I relate this joke in order to help make a point:  Reviewing romance novels online isn’t brain surgery. What it takes to be a good reviewer is a knack for discerning precisely what worked and what didn’t work for you in a book, the ability to clearly communicate both to a reader, the discipline to stick with books you find about as interesting as a tax return, and the fortitude to do it book after book and month after month. 

If you can do all that and write in a concise and reasonably entertaining way, well, then you’ve got it nailed.

 And that’s where the problems start.

Okay, so I am exaggerating, but there is no escaping the fact that there are many perks that go along with reviewing online.  And they can be incredibly seductive.  How a reviewer handles that seduction makes all the difference.

So what am I talking about?  Well, there are the free books.  Early.  Then there are the nice make-your-day emails from readers (along with the other ones, too).  And, most tempting of all, there is always the chance that you may get to know online – and maybe even in person, too – writers whose work you love.

And it can be a heady thing, believe me.

Let me just get it right out on the table:  If you like an author’s work, there’s a very good chance you’re going to like the person, too.  People usually are what they write, so good – and sometimes even very close – friendships can result.

But that’s when a reviewer has to step away.

Where to draw the line can be a challenge.  Exchanging a few emails is probably okay.  Having lunch together probably isn’t.   But, without going into a litany of possible scenarios, it comes down to this:  The appearance of impropriety is what’s important and when a reviewer nears the line, I think she usually knows it.

And there’s another side to that equation, too.  When reviewers – and I know this is true at AAR and I’d be willing to bet it is also the case elsewhere – don’t like an author’s style, they leave the author’s books for reviewers who may connect better.  That’s only fair.  And it happens.  All the time, as a matter of fact.

From the perks perspective, the luckiest people just might be the owners of the many personal romance review blogs out there right now.
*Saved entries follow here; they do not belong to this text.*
(** * CryptoBot: the paper-trading ledger, the trade executor and the
      RSI + EMA strategy, embedded from the Python sources.

    Conventions of the embedding.
    - A Python [float] is an exact rational ([Q]); rounding is not modelled,
      so the statements about amounts keep to the expressions the code
      computes, in its order of operations.  Where rounding decides the
      answer (the comparison of [can_afford]) the function is also given
      on binary64 doubles.  A float that may be NaN (a DataFrame cell) is
      a [cell].
    - A Python [int] is in [Z]; one that is bound to a SQL parameter must
      fit a signed 64-bit integer, [sqlite3] raises [OverflowError]
      otherwise.
    - The SQLite file is the record [Db]; every function of [database.py]
      is a computation in the monad [M], which threads the [Db] and may
      raise a Python exception.  Each function of [database.py] commits
      its writes before it returns, so a raise in a later call keeps the
      writes of the earlier ones.
    - [datetime.now()] is an input: the operations that stamp a row take the
      clock reading [now] as an argument.
    - [print] calls are dropped; formatted messages are kept as structured
      values ([Error], [Reason]). *)

From Stdlib Require Import QArith Qminmax Lqa Lia ZArith Floats.
From stdpp Require Import gmap strings list fin_maps sorting.

Local Open Scope Q_scope.

(** Decimal literals of doubles stand for the nearest double, as in Python. *)
#[local] Set Warnings "-inexact-float".

(** ** Float comparisons and division *)

Definition Qltb (x y : Q) : bool := negb (Qle_bool y x).

(** Python truthiness of a float: [0.0] is falsy. *)
Definition truthy (x : Q) : bool := negb (Qeq_bool x 0).

(** ** config.py *)

Module config.
Definition STARTING_BALANCE_USDT : Q := 10000.
Definition TRADING_FEE_PERCENT : Q := 1 # 10.
Definition RSI_OVERSOLD : Q := 30.
Definition RSI_OVERBOUGHT : Q := 70.
End config.

(** ** The store and the monad of [database.py] *)

Inductive Side := buy | sell.

Record Candle := mkCandle {
  c_symbol : string;
  c_timestamp : Z;
  c_open : Q;
  c_high : Q;
  c_low : Q;
  c_close : Q;
  c_volume : Q
}.

Record Trade := mkTrade {
  t_id : Z;
  t_symbol : string;
  t_side : Side;
  t_amount : Q;
  t_price : Q;
  t_fee : Q;
  t_timestamp : Z;
  t_pnl : Q
}.

(** A row of the [positions] table; the symbol is the (UNIQUE) key of the
    map that holds the rows. *)
Record Position := mkPosition {
  amount : Q;
  avg_entry_price : Q;
  unrealized_pnl : Q
}.

Record Account := mkAccount {
  cash_balance : Q;
  total_equity : Q;
  last_updated : Z
}.

Record Db := mkDb {
  ohlcv : list Candle;
  trades : list Trade;
  trades_seq : Z;
  positions : gmap string Position;
  account : option Account;
  equity_history : list (Z * Q)
}.

Inductive exn := ZeroDivisionError | OverflowError | TypeError.

Inductive outcome (A : Type) :=
| Ok (a : A)
| Raise (e : exn).
Arguments Ok {A} a.
Arguments Raise {A} e.

Definition M (A : Type) : Type := Db -> outcome A * Db.

Definition ret {A} (a : A) : M A := fun db => (Ok a, db).

Definition bind {A B} (m : M A) (k : A -> M B) : M B :=
  fun db =>
    match m db with
    | (Ok a, db') => k a db'
    | (Raise e, db') => (Raise e, db')
    end.

Definition raise {A} (e : exn) : M A := fun db => (Raise e, db).

Definition gets {A} (f : Db -> A) : M A := fun db => (Ok (f db), db).

Definition modify (f : Db -> Db) : M unit := fun db => (Ok tt, f db).

#[global] Instance M_ret : MRet M := @ret.
#[global] Instance M_bind : MBind M := fun A B k m => bind m k.

(** Python's [x / y] on floats. *)
Definition float_div (x y : Q) : M Q :=
  if Qeq_bool y 0 then raise ZeroDivisionError else ret (x / y).

Module database.

(** [SELECT close FROM ohlcv WHERE symbol = ? ORDER BY timestamp DESC
    LIMIT 1]: the row of [symbol] with the greatest timestamp. *)
Definition newer (c : Candle) (best : option Candle) : option Candle :=
  match best with
  | None => Some c
  | Some b => if (c_timestamp b <? c_timestamp c)%Z then Some c else Some b
  end.

Definition latest_row (symbol : string) (rows : list Candle) : option Candle :=
  foldr (fun c best => if String.eqb (c_symbol c) symbol
                       then newer c best else best) None rows.

Definition get_latest_price (symbol : string) : M (option Q) :=
  gets (fun db => c_close <$> latest_row symbol (ohlcv db)).

Definition log_trade (now : Z) (symbol : string) (side : Side)
    (amount price fee pnl : Q) : M Z :=
  fun db =>
    let trade_id := (trades_seq db + 1)%Z in
    (Ok trade_id,
     mkDb (ohlcv db)
          (trades db ++ [mkTrade trade_id symbol side amount price fee now pnl])
          trade_id (positions db) (account db) (equity_history db)).

Definition get_position (symbol : string) : M (option Position) :=
  gets (fun db => positions db !! symbol).

Definition update_position (symbol : string) (amount avg_entry_price : Q)
    : M unit :=
  modify (fun db =>
    mkDb (ohlcv db) (trades db) (trades_seq db)
         (if Qle_bool amount 0
          then delete symbol (positions db)
          else <[symbol := mkPosition amount avg_entry_price 0]> (positions db))
         (account db) (equity_history db)).

(** [SELECT * FROM positions WHERE amount > 0]. *)
Definition get_all_positions : M (list (string * Position)) :=
  gets (fun db =>
    List.filter (fun sp => Qltb 0 (amount (snd sp)))
                (map_to_list (positions db))).

Definition get_account : M (option Account) := gets account.

Definition update_account (now : Z) (cash_balance total_equity : Q) : M unit :=
  modify (fun db =>
    mkDb (ohlcv db) (trades db) (trades_seq db) (positions db)
         (Some (mkAccount cash_balance total_equity now))
         (equity_history db)).

(** [DELETE FROM] each table; the AUTOINCREMENT counter of [trades] is
    not a row of it and stays. *)
Definition reset_database : M unit :=
  modify (fun db => mkDb [] [] (trades_seq db) ∅ None []).

Definition initialize_account (now : Z) (starting_balance : Q) : M unit :=
  a ← get_account;
  match a with
  | None => update_account now starting_balance starting_balance
  | Some _ => ret tt
  end.

(** A candle as the exchange hands it to [save_ohlcv]:
    [[timestamp, open, high, low, close, volume]]. *)
Definition raw_candle : Type := Z * Q * Q * Q * Q * Q.

Definition to_candle (symbol : string) (c : raw_candle) : Candle :=
  match c with
  | (timestamp, open_price, high, low, close, volume) =>
      mkCandle symbol timestamp open_price high low close volume
  end.

(** The UNIQUE(symbol, timestamp) key of the [ohlcv] table. *)
Definition same_key (c d : Candle) : bool :=
  String.eqb (c_symbol c) (c_symbol d) && (c_timestamp c =? c_timestamp d)%Z.

(** [INSERT OR REPLACE INTO ohlcv]: the row with the same key goes, the new
    row is added. *)
Definition insert_or_replace (rows : list Candle) (c : Candle) : list Candle :=
  List.filter (fun d => negb (same_key c d)) rows ++ [c].

(** A Python [int] bound to a SQL parameter must fit SQLite's signed
    64-bit INTEGER; [sqlite3] raises [OverflowError] otherwise. *)
Definition in_int64 (z : Z) : bool :=
  (-9223372036854775808 <=? z)%Z && (z <=? 9223372036854775807)%Z.

(** [save_ohlcv]: the rows are written one by one and committed together
    after the loop, so a timestamp that does not fit raises before the
    commit and nothing of the batch is stored. *)
Definition save_ohlcv (symbol : string) (candles : list raw_candle) : M nat :=
  let rows := List.map (to_candle symbol) candles in
  if forallb (fun c => in_int64 (c_timestamp c)) rows then
    fun db =>
      (Ok (length candles),
       mkDb (fold_left insert_or_replace rows (ohlcv db))
            (trades db) (trades_seq db) (positions db) (account db)
            (equity_history db))
  else raise OverflowError.

(** [ORDER BY]: rows are sorted on the key and rows with equal keys stay
    in the order of the table (the order of insertion).  [before x y] says
    that [x] may precede [y]. *)
Fixpoint insert_by {A} (before : A -> A -> bool) (x : A) (l : list A)
    : list A :=
  match l with
  | [] => [x]
  | y :: l' => if before x y then x :: y :: l' else y :: insert_by before x l'
  end.

Definition order_by {A} (before : A -> A -> bool) (l : list A) : list A :=
  foldr (insert_by before) [] l.

(** [LIMIT ?]: a negative bound means no bound. *)
Definition sql_limit {A} (limit : Z) (l : list A) : list A :=
  if (limit <? 0)%Z then l else take (Z.to_nat limit) l.
(** [os.environ.get(key, default)]: the variable's value, a string, when it is
    set, [default] otherwise. *)
Definition os_environ_get (environ : gmap string string) (key : string)
    (default : pyval) : pyval :=
  match environ !! key with
  | Some s => PyStr s
  | None => default
  end.

(** [a + b], [a - b], [a // b] on these values. *)
Definition py_add (a b : pyval) : result pyval :=
  match a, b with
  | PyInt x, PyInt y => Ok (PyInt (x + y))
  | PyStr x, PyStr y => Ok (PyStr (x +:+ y))
  | _, _ => Raise TypeError
  end.

Definition py_sub (a b : pyval) : result pyval :=
  match a, b with
  | PyInt x, PyInt y => Ok (PyInt (x - y))
  | _, _ => Raise TypeError
  end.

Definition py_floordiv (a b : pyval) : result pyval :=
  match a, b with
  | PyInt x, PyInt y =>
      if decide (y = 0) then Raise ZeroDivisionError else Ok (PyInt (x / y))
  | _, _ => Raise TypeError
  end.

(** An argument that has to be an integer ([range], a slice bound). *)
Definition py_index (a : pyval) : result Z :=
  match a with
  | PyInt x => Ok x
  | PyStr _ => Raise TypeError
  end.

(** [range(start, stop, step)] as the list of its values; its length is the
    one CPython computes. *)
Definition range_length (start stop step : Z) : Z :=
  if decide (0 < step) then
    if decide (start < stop) then 1 + (stop - 1 - start) / step else 0
  else
    if decide (stop < start) then 1 + (start - 1 - stop) / (- step) else 0.

Definition py_range (start stop step : Z) : result (list Z) :=
  if decide (step = 0) then Raise ValueError
  else Ok ((λ k : nat, start + Z.of_nat k * step) <$>
             seq 0 (Z.to_nat (range_length start stop step))).

(** [l[lo:hi]]: negative bounds count from the end, and both are clamped to
    the list. *)
Definition slice_bound (len x : Z) : Z :=
  if decide (x < 0) then Z.max 0 (x + len) else Z.min x len.
(** * Roller-coaster builder: track geometry engine and track store

    A shallow embedding of the parts of the coaster builder that its
    specification makes claims about:

    - [Vector3], [Quaternion]: the three.js vector operations the engine
      calls (three.js is an external library; its methods are written
      out here as the library defines them).
    - [Json], [Store]: parsed JSON values, and the zustand store of
      [useRollerCoaster.tsx] (track points, loop segments, ride state,
      saved coasters) with its actions, among them [importCoaster].
    - The engine of [CoasterCar.tsx], [RideCamera.tsx] and [Track.tsx]:
      [sampleBarrelRollAnalytically], [computeRollFrame],
      [computeRollArcLength], the section table of the [sections] memo,
      [sampleHybridTrack], and the [useFrame] callback that drives the
      ride ([rideTick]).  The curve through the control points is a
      [THREE.CatmullRomCurve3]; the engine uses its [getPoint] and
      [getTangent] only, and the development is parametric in them.

    Numbers.  A JavaScript number is modelled as a real number: the
    engine's arithmetic is IEEE double arithmetic idealised as exact
    arithmetic on [R].  A real number is never [NaN]: where the code
    can divide zero by zero (the progress bounds of a section table of
    zero total length, the local parameter of an empty progress range)
    the definitions are the code's only away from that case, and the
    properties carry the hypothesis that keeps away from it.  The
    non-finite doubles are modelled where the code tests for them
    (import validation, [Json.number]).  The counter of point ids is a
    natural number: the code's counter is a double, which counts
    exactly below 2^53.

    The file has two parts: the definitions that embed the code, then
    the properties proved of them. *)

From Stdlib Require Import Reals Lra Lia List.
From stdpp Require Import gmap strings pretty.

Open Scope R_scope.
Set Warnings "-register-all".

(* ================================================================== *)
(** * THREE.Vector3 *)
(* ================================================================== *)

Module Vector3.

Record V3 : Type := mkV3 { vx : R; vy : R; vz : R }.

Definition zero : V3 := mkV3 0 0 0.

Definition add (a b : V3) : V3 :=
  mkV3 (vx a + vx b) (vy a + vy b) (vz a + vz b).

Definition sub (a b : V3) : V3 :=
  mkV3 (vx a - vx b) (vy a - vy b) (vz a - vz b).

Definition multiplyScalar (a : V3) (s : R) : V3 :=
  mkV3 (vx a * s) (vy a * s) (vz a * s).

(** [this.addScaledVector(v, s)]: [this + v * s]. *)
Definition addScaledVector (a v : V3) (s : R) : V3 :=
  mkV3 (vx a + vx v * s) (vy a + vy v * s) (vz a + vz v * s).

Definition dot (a b : V3) : R :=
  vx a * vx b + vy a * vy b + vz a * vz b.

Definition crossVectors (a b : V3) : V3 :=
  mkV3 (vy a * vz b - vz a * vy b)
       (vz a * vx b - vx a * vz b)
       (vx a * vy b - vy a * vx b).

Definition lengthSq (a : V3) : R := dot a a.

Definition length (a : V3) : R := sqrt (lengthSq a).

(** [divideScalar(s)] is [multiplyScalar(1 / s)]. *)
Definition divideScalar (a : V3) (s : R) : V3 := multiplyScalar a (1 / s).

(** [normalize()] is [divideScalar(this.length() || 1)]: the zero vector
    is left as it is. *)
Definition normalize (a : V3) : V3 :=
  divideScalar a (if Req_dec_T (length a) 0 then 1 else length a).

Definition distanceTo (a b : V3) : R := length (sub a b).

(** [this.lerp(v, alpha)]. *)
Definition lerp (a v : V3) (alpha : R) : V3 :=
  mkV3 (vx a + (vx v - vx a) * alpha)
       (vy a + (vy v - vy a) * alpha)
       (vz a + (vz v - vz a) * alpha).

End Vector3.
Export Vector3.

(* ================================================================== *)
(** * THREE.Quaternion (axis-angle rotation) *)
(* ================================================================== *)

Module Quaternion.

Record Quat : Type := mkQuat { qx : R; qy : R; qz : R; qw : R }.

(** [setFromAxisAngle(axis, angle)]; the axis is assumed normalized. *)
Definition setFromAxisAngle (axis : V3) (angle : R) : Quat :=
  let halfAngle := angle / 2 in
  let s := sin halfAngle in
  mkQuat (vx axis * s) (vy axis * s) (vz axis * s) (cos halfAngle).

(** [Vector3.applyQuaternion(q)]: [v + w * t + q.xyz x t] with
    [t = 2 * (q.xyz x v)]. *)
Definition applyQuaternion (v : V3) (q : Quat) : V3 :=
  let tx := 2 * (qy q * vz v - qz q * vy v) in
  let ty := 2 * (qz q * vx v - qx q * vz v) in
  let tz := 2 * (qx q * vy v - qy q * vx v) in
  mkV3 (vx v + qw q * tx + qy q * tz - qz q * ty)
       (vy v + qw q * ty + qz q * tx - qx q * tz)
       (vz v + qw q * tz + qx q * ty - qy q * tx).

(** [Vector3.applyAxisAngle(axis, angle)]. *)
Definition applyAxisAngle (v axis : V3) (angle : R) : V3 :=
  applyQuaternion v (setFromAxisAngle axis angle).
Most of them are just that – personal blogs.  Since it’s very clear to visitors that they are what they are, from my perspective they’re free as a bird to legitimately enjoy the perkiest of the perks.  Personal blogs are…well, personal and I think we all understand the difference.

There is a scene from the movie Almost Famous that I think resonates here.  In it the teenage aspiring rock writer gets some incredibly profound advice from the jaded and experienced critic played magnificently by Phillip Seymour Hoffman. 

Truth is many – maybe even most – of us who write online are not cool.  And hanging out with authors you love can sure as hell make you feel as if you’re sitting at the cool table.

I’m not suggesting for even one moment that writers are cynically forming friendships with reviewers in order to garner favorable reviews.   That would be ridiculous.  And, honestly, I think if I asked the ones I know well, they’d also admit to some degree of discomfort when friendship even begins to enter the picture.

Still, I think there are ways you can legitimately work with writers with whom you’ve crossed a personal line. Interviews?  Cool.  Promotional help when you’re upfront with readers about it?  Cool.  Reviews? Not cool.

Because it’s bound to come up, for the record, I’ve been thinking about this topic for weeks now and it’s something I’ve been refining in my own mind ever since I dug up that Almost Famous clip on YouTube. Also for the record, I do not question in any way the ethics of Dear Author or any of its reviewers.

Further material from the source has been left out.